1) Supply Chain Information for Vegetables: Supermarkets need to understand the supply chain information for vegetable products, including suppliers for each category, origin, transportation time, etc. This helps supermarkets assess the reliability of suppliers and product quality, choose stable supply channels, and adjust procurement plans promptly.

2) Inventory Data: Supermarkets need to collect inventory data for vegetable products, including inventory levels, inventory turnover rates, inventory costs, etc., to grasp inventory situations and optimize inventory management.

3) Consumer Data: Supermarkets need to collect information on consumer purchasing behavior, preferences, demands, etc., to understand consumer needs and formulate product strategies that better align with market demands.

4) Market Competition and Price Data: Supermarkets need to understand the market competition and price fluctuations, including competitors’ sales strategies and pricing methods. This helps supermarkets adjust their replenishment and pricing strategies, maintain competitiveness, and achieve reasonable profits.

5) Weather Data: Supermarkets need to collect weather data, including temperature, precipitation, etc., to analyze the impact of weather on vegetable sales and formulate corresponding sales strategies.

Regional Data: Supermarkets need to collect sales data and consumer demand information for different regions to formulate regional product and sales strategies.

6) Vegetable Quality and Shelf Life Information: Supermarkets need to collect relevant data on vegetable quality and shelf life, including ideal procurement cycles, shelf life, storage conditions, etc. This can help supermarkets better control the quality and shelf life of products and reduce loss rates.

7) Supply Sources and Procurement Timing Data: Supermarkets need to understand the supply sources and procurement timing for each vegetable category, which helps in making replenishment decisions. If a vegetable category from a particular supply source is often supplied at specific times and has high sales volume, supermarkets can increase the replenishment quantity accordingly to meet demand.

Quality Indicators for Vegetables: Supermarkets need to pay attention to indicators such as freshness, appearance quality, taste, and nutritional value of vegetables. These indicators can be obtained through testing and evaluation of vegetables, helping supermarkets determine whether products meet sales requirements.

In summary, the above data is very helpful for supermarkets to address replenishment and pricing decision-making issues.

5. Model evaluation

5.1. Advantages of the models

The Spearman correlation coefficient is a statistical method used to measure the non-linear relationship between two variables.
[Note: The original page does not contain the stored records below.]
(** C6. The reasoning [scorePairing] returns is the concatenation of the
    rules' reasoning lists in the order Intensity Harmony, Fat Balance, Acid
    Gap, Spice Logic, Umami Support, Flavor Bridge, Sweetness; when the
    normalized wine is less sweet than the normalized food the sweetness
    message is its last entry, whatever the score was before the cap. *)
Theorem reasoning_in_rule_order (food wine : value) (f : Food.t) (w : Wine.t) :
  ToBoolean food = true -> ToBoolean wine = true ->
  Engine.normalizeFood food = Ok f -> Engine.normalizeWine wine = Ok w ->
  exists r, Engine.scorePairing food wine = Ok r
    /\ PairingResult.reasoning r =
         Rule.reasoning (Engine.applyIntensityHarmony f w)
         ++ Rule.reasoning (Engine.applyFatBalance f w)
         ++ Rule.reasoning (Engine.applyAcidGap f w)
         ++ Rule.reasoning (Engine.applySpiceLogic f w)
         ++ Rule.reasoning (Engine.applyUmamiSupport f w)
         ++ Rule.reasoning (Engine.applyFlavorBridge f w)
         ++ Cap.reasoning (Engine.applySweetnessRule f w)
    /\ (JS.lt (Wine.sweetness w) (Food.sweetness f) = true ->
        exists before,
          PairingResult.reasoning r
          = before ++ ["Wine sweetness lower than dish sweetness."]
          /\ before =
             Rule.reasoning (Engine.applyIntensityHarmony f w)
             ++ Rule.reasoning (Engine.applyFatBalance f w)
             ++ Rule.reasoning (Engine.applyAcidGap f w)
             ++ Rule.reasoning (Engine.applySpiceLogic f w)
             ++ Rule.reasoning (Engine.applyUmamiSupport f w)
             ++ Rule.reasoning (Engine.applyFlavorBridge f w)).
Proof.
  intros Tf Tw Ef Ew.
  rewrite (scorePairing_present _ _ Tf Tw), (scoreOnePair_normalized _ _ _ _ Ef Ew).
  eexists; split; [reflexivity|]. cbn [PairingResult.reasoning].
  split; [reflexivity|]. intros Hlt.
  unfold Engine.applySweetnessRule. rewrite Hlt. cbn [Cap.reasoning].
  eexists; split; [|reflexivity]. now rewrite <- !app_assoc.
Qed.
It is widely applicable, as it can not only analyze the relationship between two continuous variables but also between two ordered or categorical variables. Moreover, the Spearman correlation coefficient does not rely on assumptions about the data distribution, thus allowing analysis of non-normally distributed or data with outliers. It has minimal sensitivity to outliers and is more robust compared to the Pearson correlation coefficient.
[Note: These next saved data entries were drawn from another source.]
Lemma size_list_to_set_le (l : list string) :
  size (list_to_set l : gset string) ≤ length l.
Proof.
  induction l as [|x l IH].
  - rewrite list_to_set_nil, size_empty. done.
  - rewrite list_to_set_cons, size_union_alt, size_singleton. simpl.
    assert (size (list_to_set l ∖ {[x]} : gset string)
            ≤ size (list_to_set l : gset string)) as Hsub.
    { apply subseteq_size. intros y Hy. by apply elem_of_difference in Hy as [? _]. }
    lia.
Qed.

(** X4. [get_session_stats] is a pure read, and its counts are
    consistent: neither the active sessions nor the distinct users
    outnumber the stored sessions, an empty store gives all zeros, and a
    non-empty store has at least one user. *)
Theorem get_session_stats_bounds (o : Oracle) (w : World) :
  let r := get_session_stats o w in
  r.2 = w
  ∧ total_sessions r.1 = length (sessions (session_manager w))
  ∧ active_sessions r.1 ≤ total_sessions r.1
  ∧ unique_users r.1 ≤ total_sessions r.1
  ∧ (total_sessions r.1 = 0 →
     active_sessions r.1 = 0 ∧ total_conversation_turns r.1 = 0
     ∧ unique_users r.1 = 0)
  ∧ (0 < total_sessions r.1 → 0 < unique_users r.1).
Proof.
  intros r. subst r. unfold get_session_stats, bind, get_manager, ret. simpl.
  set (d := sessions (session_manager w)).
  assert (length (dict_values d) = length d) as Hlen
    by (unfold dict_values; apply length_fmap).
  split_and!.
  - done.
  - done.
  - rewrite <- Hlen. apply length_filter.
  - rewrite <- Hlen, <- (length_map user_id (dict_values d)).
    apply size_list_to_set_le.
  - intros Hz. apply nil_length_inv in Hz. by rewrite Hz.
  - intros Hpos. destruct d as [|[k s] d']; [simpl in Hpos; lia|].
    unfold dict_values. rewrite fmap_cons, map_cons, list_to_set_cons.
    rewrite size_union_alt, size_singleton. lia.
Qed.

(** X5. Closing a stored, active session lowers [active_sessions] by
    exactly one and leaves the other three statistics as they were: the
    session stays in the store. *)
Theorem close_session_lowers_active_count
    (o : Oracle) (sid : string) (w : World) (s : UserSession) :
  stored sid w = Some s →
  is_active s = true →
  let before := (get_session_stats o w).1 in
  let after := (get_session_stats o (close_session sid o w).2).1 in
  active_sessions before = S (active_sessions after)
  ∧ total_sessions after = total_sessions before
  ∧ total_conversation_turns after = total_conversation_turns before
  ∧ unique_users after = unique_users before.
Proof.
  intros Hs Hact before after. subst before after.
  rewrite (close_session_present o sid w s Hs).
  unfold get_session_stats, bind, get_manager, ret. simpl.
  destruct (dict_get_split sid s _ Hs) as (l1 & l2 & Hd & Hset).
  rewrite Hset, Hd. unfold dict_values.
  rewrite !fmap_app, !fmap_cons, !length_app. simpl.
  split_and!; [|done..].
  rewrite !filter_app, !length_app.
  rewrite (filter_cons_True _ s) by done.
  rewrite filter_cons_False by (simpl; congruence).
  simpl. lia.
Qed.

(** X5, at a concrete input: alice's session, open and then closed. *)
Lemma close_session_lowers_active_count_witness :
  active_sessions (get_session_stats example_oracle opened_world).1 = 1
  ∧ active_sessions
      (get_session_stats example_oracle
         (close_session "session-0" example_oracle opened_world).2).1 = 0.
Proof.
  destruct (close_session_lowers_active_count example_oracle "session-0"
              opened_world (mkSession "session-0" "alice" 0 60000000 [] ∅ true))
    as (Hact & _).
  - vm_compute. reflexivity.
  - reflexivity.
  - split; [vm_compute; reflexivity|].
    assert (active_sessions (get_session_stats example_oracle opened_world).1 = 1)
      as Hone by (vm_compute; reflexivity).
    rewrite Hone in Hact. lia.
Defined.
Cluster analysis does not require pre-labeled training data and can automatically discover patterns and structures within the data, making it suitable for exploratory data analysis and uncovering hidden information. Cluster analysis is based on the inherent features of the data itself and does not depend on prior knowledge or assumptions, enabling the discovery of underlying structures and relationships within the data.

Linear regression is a simple model that is easy to understand and interpret. It is based on linear relationships and can describe the relationship between variables through slope and intercept. The coefficients of the linear regression model can be used to explain the relationship between variables, determine the extent of the variables’ impact on the outcome based on the sign and magnitude of the coefficients, and predict the value of the dependent variable. When input variables change, the model can predict the change in the outcome.
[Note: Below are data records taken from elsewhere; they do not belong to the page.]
(** C7. On the context saved by a forward pass, every run of
    [_RasterizeGaussians.backward] makes exactly one call to
    [_C.rasterize_gaussians_backward], with the twenty-three arguments (bg,
    means3D, radii, colors_precomp, scales, rotations, scale_modifier,
    cov_offset, cov3Ds_precomp, viewmatrix, projmatrix, tanfovx, tanfovy,
    grad_out_color, grad_out_depth, sh, sh_degree, camerapos, geomBuffer,
    num_rendered, binningBuffer, imgBuffer, debug) in this order, all taken
    from the inputs and native results of that forward pass and from the
    incoming image and depth gradients; and the native result is read as
    the gradients of (means2D, colors_precomp, opacities, means3D,
    cov3Ds_precomp, sh, scales, rotations, camerarot). *)
Theorem backward_native_call ctx0 means3D means2D sh colors_precomp opacities
    scales rotations cov3Ds_precomp camerapos camerarot rs w0 w1 ctx color radii depth :
  forward C_rasterize_gaussians ctx0 means3D means2D sh colors_precomp opacities scales
      rotations cov3Ds_precomp camerapos camerarot rs w0
    = (w1, inr (ctx, (color, radii, depth))) →
  ∃ h0 num_rendered geomBuffer binningBuffer imgBuffer,
    C_rasterize_gaussians
        (forward_args means3D sh colors_precomp opacities scales rotations
           cov3Ds_precomp camerapos rs) (store w0)
      = (h0, inr (num_rendered, color, radii, geomBuffer, binningBuffer, imgBuffer,
                  depth))
    ∧ ∀ grad_out_color grad_out_radii grad_out_depth w,
        let args :=
          [ VTensor (bg rs); VTensor means3D; VTensor radii; VTensor colors_precomp;
            VTensor scales; VTensor rotations; VFloat (scale_modifier rs);
            VFloat (cov_offset rs); VTensor cov3Ds_precomp; VTensor (viewmatrix rs);
            VTensor (projmatrix rs); VFloat (tanfovx rs); VFloat (tanfovy rs);
            VTensor grad_out_color; VTensor grad_out_depth; VTensor sh;
            VInt (sh_degree rs); VTensor camerapos; VTensor geomBuffer;
            VInt num_rendered; VTensor binningBuffer; VTensor imgBuffer;
            VBool (debug rs) ] in
        let run :=
          backward C_rasterize_gaussians_backward ctx grad_out_color grad_out_radii
            grad_out_depth w in
        native_trace run.1
          = native_trace w ++ [(E_rasterize_gaussians_backward, args)]
        ∧ ∀ h grad_means2D grad_colors_precomp grad_opacities grad_means3D
            grad_cov3Ds_precomp grad_sh grad_scales grad_rotations grad_camerarot,
            C_rasterize_gaussians_backward args (store w)
              = (h, inr (grad_means2D, grad_colors_precomp, grad_opacities,
                         grad_means3D, grad_cov3Ds_precomp, grad_sh, grad_scales,
                         grad_rotations, grad_camerarot)) →
            run.2
              = inr [ VTensor grad_means3D; VTensor grad_means2D; VTensor grad_sh;
                      VTensor grad_colors_precomp; VTensor grad_opacities;
                      VTensor grad_scales; VTensor grad_rotations;
                      VTensor grad_cov3Ds_precomp; VNone; VTensor grad_camerarot;
                      VNone ].
Proof.
  intros Hfw.
  destruct (forward_returns_inv _ _ _ _ _ _ _ _ _ _ _ _ _ _ _ _ _ _ Hfw)
    as (h0 & n & geom & binning & img & Hnative & ->).
  exists h0, n, geom, binning, img. split; [exact Hnative|].
  intros gc gr gd w args run. split.
  - apply backward_trace.
  - intros h g1 g2 g3 g4 g5 g6 g7 g8 g9 Hbw. subst run.
    rewrite (backward_native_returns _ _ _ _ _ _ _ _ _ _ _ _ _ _ _ _ gr _ _ _
               _ _ _ _ _ _ _ _ _ Hbw).
    reflexivity.
Qed.

(** C8. The backward pass does not look at the gradient of radii: two runs
    on the same context, image gradient, depth gradient and world that
    differ in [grad_out_radii] are the same run; they make the same native
    call and return the same gradient tuple. *)
Theorem backward_ignores_grad_out_radii ctx grad_out_color grad_out_radii
    grad_out_radii' grad_out_depth w :
  let run1 :=
    backward C_rasterize_gaussians_backward ctx grad_out_color grad_out_radii
      grad_out_depth w in
  let run2 :=
    backward C_rasterize_gaussians_backward ctx grad_out_color grad_out_radii'
      grad_out_depth w in
  native_trace run1.1 = native_trace run2.1 ∧ run1.2 = run2.2 ∧ run1 = run2.
Proof.
  intros run1 run2.
  assert (Hsame : run1 = run2) by reflexivity.
  rewrite Hsame. auto.
Qed.

(** C1 (amended). On the context saved by a forward pass, whichever colour
    and covariance inputs were the provided ones, a backward pass whose
    native call returns yields one entry per forward input, in the order of
    the forward inputs; the entries for [camerapos] and [raster_settings]
    are [None] and every other entry is the gradient that the native code
    returned for that very input. In particular the entry for [means2D] is
    the native [grad_means2D], not [None]. *)
Theorem backward_gradient_tuple ctx0 means3D means2D sh colors_precomp opacities
    scales rotations cov3Ds_precomp camerapos camerarot rs w0 w1 ctx color radii depth :
  forward C_rasterize_gaussians ctx0 means3D means2D sh colors_precomp opacities scales
      rotations cov3Ds_precomp camerapos camerarot rs w0
    = (w1, inr (ctx, (color, radii, depth))) →
  ∀ grad_out_color grad_out_radii grad_out_depth w,
    let run :=
      backward C_rasterize_gaussians_backward ctx grad_out_color grad_out_radii
        grad_out_depth w in
    ∃ args,
      native_trace run.1 = native_trace w ++ [(E_rasterize_gaussians_backward, args)]
      ∧ ∀ h grad_means2D grad_colors_precomp grad_opacities grad_means3D
          grad_cov3Ds_precomp grad_sh grad_scales grad_rotations grad_camerarot,
          C_rasterize_gaussians_backward args (store w)
            = (h, inr (grad_means2D, grad_colors_precomp, grad_opacities,
                       grad_means3D, grad_cov3Ds_precomp, grad_sh, grad_scales,
                       grad_rotations, grad_camerarot)) →
          ∃ grads,
            run.2 = inr grads
            ∧ zip forward_inputs grads
              = [ ("means3D", VTensor grad_means3D);
                  ("means2D", VTensor grad_means2D);
                  ("sh", VTensor grad_sh);
                  ("colors_precomp", VTensor grad_colors_precomp);
                  ("opacities", VTensor grad_opacities);
                  ("scales", VTensor grad_scales);
                  ("rotations", VTensor grad_rotations);
                  ("cov3Ds_precomp", VTensor grad_cov3Ds_precomp);
                  ("camerapos", VNone);
                  ("camerarot", VTensor grad_camerarot);
                  ("raster_settings", VNone) ]
            ∧ length grads = length forward_inputs
            ∧ (∀ i name, forward_inputs !! i = Some name →
                 if decide (name = "camerapos" ∨ name = "raster_settings")
                 then grads !! i = Some VNone
                 else ∃ t, grads !! i = Some (VTensor t))
            ∧ (∀ i, forward_inputs !! i = Some "means2D" →
                 grads !! i = Some (VTensor grad_means2D)).
Proof.
  intros Hfw gc gr gd w run.
  destruct (forward_returns_inv _ _ _ _ _ _ _ _ _ _ _ _ _ _ _ _ _ _ Hfw)
    as (h0 & n & geom & binning & img & Hnative & ->).
  eexists. split; [apply backward_trace|].
  intros h g1 g2 g3 g4 g5 g6 g7 g8 g9 Hbw. subst run.
  rewrite (backward_native_returns _ _ _ _ _ _ _ _ _ _ _ _ _ _ _ _ gr _ _ _
             _ _ _ _ _ _ _ _ _ Hbw).
  eexists. split; [reflexivity|]. split; [reflexivity|]. split; [reflexivity|]. split.
  - intros i name Hi.
    do 11 (destruct i as [|i]; [injection Hi as <-; simpl; eauto|]).
    discriminate Hi.
  - intros i Hi.
    do 11 (destruct i as [|i]; [first [discriminate Hi | reflexivity]|]).
    discriminate Hi.
Qed.

(** *** Debug snapshots *)

(** C3 (amended). When the native call of a pass raises [ex] (in forward,
    after the decorator has accepted the call): with debug enabled and
    provided the write of the snapshot file succeeds, the file
    [snapshot_fw.dump] ([snapshot_bw.dump] in backward) then holds host
    copies of the arguments as they were before the call, the diagnostic
    message is printed, and [ex] itself is raised; with debug disabled, [ex]
    is raised, no file is written and nothing is printed. *)
Theorem snapshot_on_native_failure :
  (∀ ctx means3D means2D sh colors_precomp opacities scales rotations
     cov3Ds_precomp camerapos camerarot rs w h ex,
     let args := forward_args means3D sh colors_precomp opacities scales rotations
                   cov3Ds_precomp camerapos rs in
     let run :=
       forward C_rasterize_gaussians ctx means3D means2D sh colors_precomp
         opacities scales rotations cov3Ds_precomp camerapos camerarot rs w in
     forward_accepts (store w) means3D means2D sh colors_precomp opacities scales
       rotations →
     C_rasterize_gaussians args (store w) = (h, inl ex) →
     if debug rs then
       disk_fault w = None →
       run.2 = inl ex
       ∧ (∃ snap, files run.1 = <[snapshot_fw := snap]> (files w)
                  ∧ Forall2 (host_copy_of (store w)) args snap)
       ∧ stdout run.1 = stdout w ++ [msg_fw]
     else
       run.2 = inl ex ∧ files run.1 = files w ∧ stdout run.1 = stdout w)
  ∧ (∀ rs n colors_precomp means3D scales rotations cov3Ds_precomp radii sh
       geomBuffer binningBuffer imgBuffer camerapos camerarot depth
       grad_out_color grad_out_radii grad_out_depth w h ex,
       let args := backward_args rs n colors_precomp means3D scales rotations
                     cov3Ds_precomp radii sh geomBuffer binningBuffer imgBuffer
                     camerapos grad_out_color grad_out_depth in
       let run :=
         backward C_rasterize_gaussians_backward
           (saved rs n colors_precomp means3D scales rotations cov3Ds_precomp radii
              sh geomBuffer binningBuffer imgBuffer camerapos camerarot depth)
           grad_out_color grad_out_radii grad_out_depth w in
       C_rasterize_gaussians_backward args (store w) = (h, inl ex) →
       if debug rs then
         disk_fault w = None →
         run.2 = inl ex
         ∧ (∃ snap, files run.1 = <[snapshot_bw := snap]> (files w)
                    ∧ Forall2 (host_copy_of (store w)) args snap)
         ∧ stdout run.1 = stdout w ++ [msg_bw]
       else
         run.2 = inl ex ∧ files run.1 = files w ∧ stdout run.1 = stdout w).
Proof.
  split.
  - intros ctx means3D means2D sh colors_precomp opacities scales rotations
      cov3Ds_precomp camerapos camerarot rs w h ex args run Hok Hnative. subst run.
    erewrite forward_native_raises; [|exact Hok|exact Hnative].
    fold args. cbv zeta.
    destruct (debug rs); [|auto].
    intros ->. simpl. split; [reflexivity|]. split; [|reflexivity].
    eexists. split; [reflexivity|]. apply cpu_deep_copy_is_host_copy.
  - intros rs n colors_precomp means3D scales rotations cov3Ds_precomp radii sh
      geomBuffer binningBuffer imgBuffer camerapos camerarot depth gc gr gd w h ex
      args run Hnative. subst run.
    rewrite (backward_native_raises _ _ _ _ _ _ _ _ _ _ _ _ _ _ _ _ gr _ _ _ _ Hnative).
    fold args. cbv zeta.
    destruct (debug rs); [|auto].
    intros ->. simpl. split; [reflexivity|]. split; [|reflexivity].
    eexists. split; [reflexivity|]. apply cpu_deep_copy_is_host_copy.
Qed.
5.2. Disadvantages of the models

The Spearman correlation coefficient can only measure the monotonic relationship between variables and cannot accurately reflect the strength and direction of linear relationships. When the sample size is small, the estimation of the Spearman correlation coefficient may not be accurate enough, leading to potential misjudgments. The Spearman correlation coefficient requires complete pairing of data for two variables, and missing values necessitate data processing or deletion.

Cluster analysis requires the selection of appropriate initial parameters, such as the number of clusters and distance measures, which may lead to different results, requiring multiple attempts and evaluations. Cluster analysis is sensitive to noise and outliers, which may affect the accuracy and stability of the clustering results.

The linear regression model assumes the existence of a linear relationship between variables, but the actual relationship in the data may be non-linear. If the data does not meet the linear assumption, the predictive ability of the linear regression model may be limited. The linear regression model is sensitive to outliers, and the presence of an outlier may significantly affect the model’s fit.

6. Conclusion

This paper employs models such as Spearman correlation coefficient, cluster analysis, linear regression, and time series analysis to study the problem. Firstly, the distribution patterns and relationships among sales volumes of various vegetable categories and individual products are analyzed through the Spearman correlation coefficient and cluster analysis models. Based on this foundation, the linear regression model is used to present the relationship between sales volume and pricing. Additionally, time series analysis is employed to forecast daily replenishment quantities, followed by XG-Boost regression for pricing prediction. This approach provides optimized solutions for replenishment and pricing decisions for supermarkets. Finally, this paper also discusses other relevant factors that may affect vegetable replenishment and pricing decisions, helping decision-makers better understand market and consumer demands, as well as supply chain and production situations, thereby formulating more rational replenishment and pricing strategies.

References

[1]. Scientific Platform Serving for Statistics Professional. (2021). SPSSPRO (Version 1.0.11) [Online Application Software]. Retrieved from https://www.spsspro.com.

[2]. Xu, W. C. (2012). A Review of Correlation Coefficients Research. Journal of Guangdong University of Technology, 29(3), 12-17.

[3]. Scientific Platform Serving for Statistics Professional. (2021). SPSSPRO (Version 1.0.11) [Online Application Software]. Retrieved from https://www.spsspro.com.

[4]. Saroj, K., & Kavita. (2016). Review: Study on Simple K Mean and Modified K Mean Clustering Technique. International Journal of Computer Science Engineering and Technology, 6(7), 279-281.

[5]. Scientific Platform Serving for Statistics Professional. (2021). SPSSPRO (Version 1.0.11) [Online Application Software]. Retrieved from https://www.spsspro.com.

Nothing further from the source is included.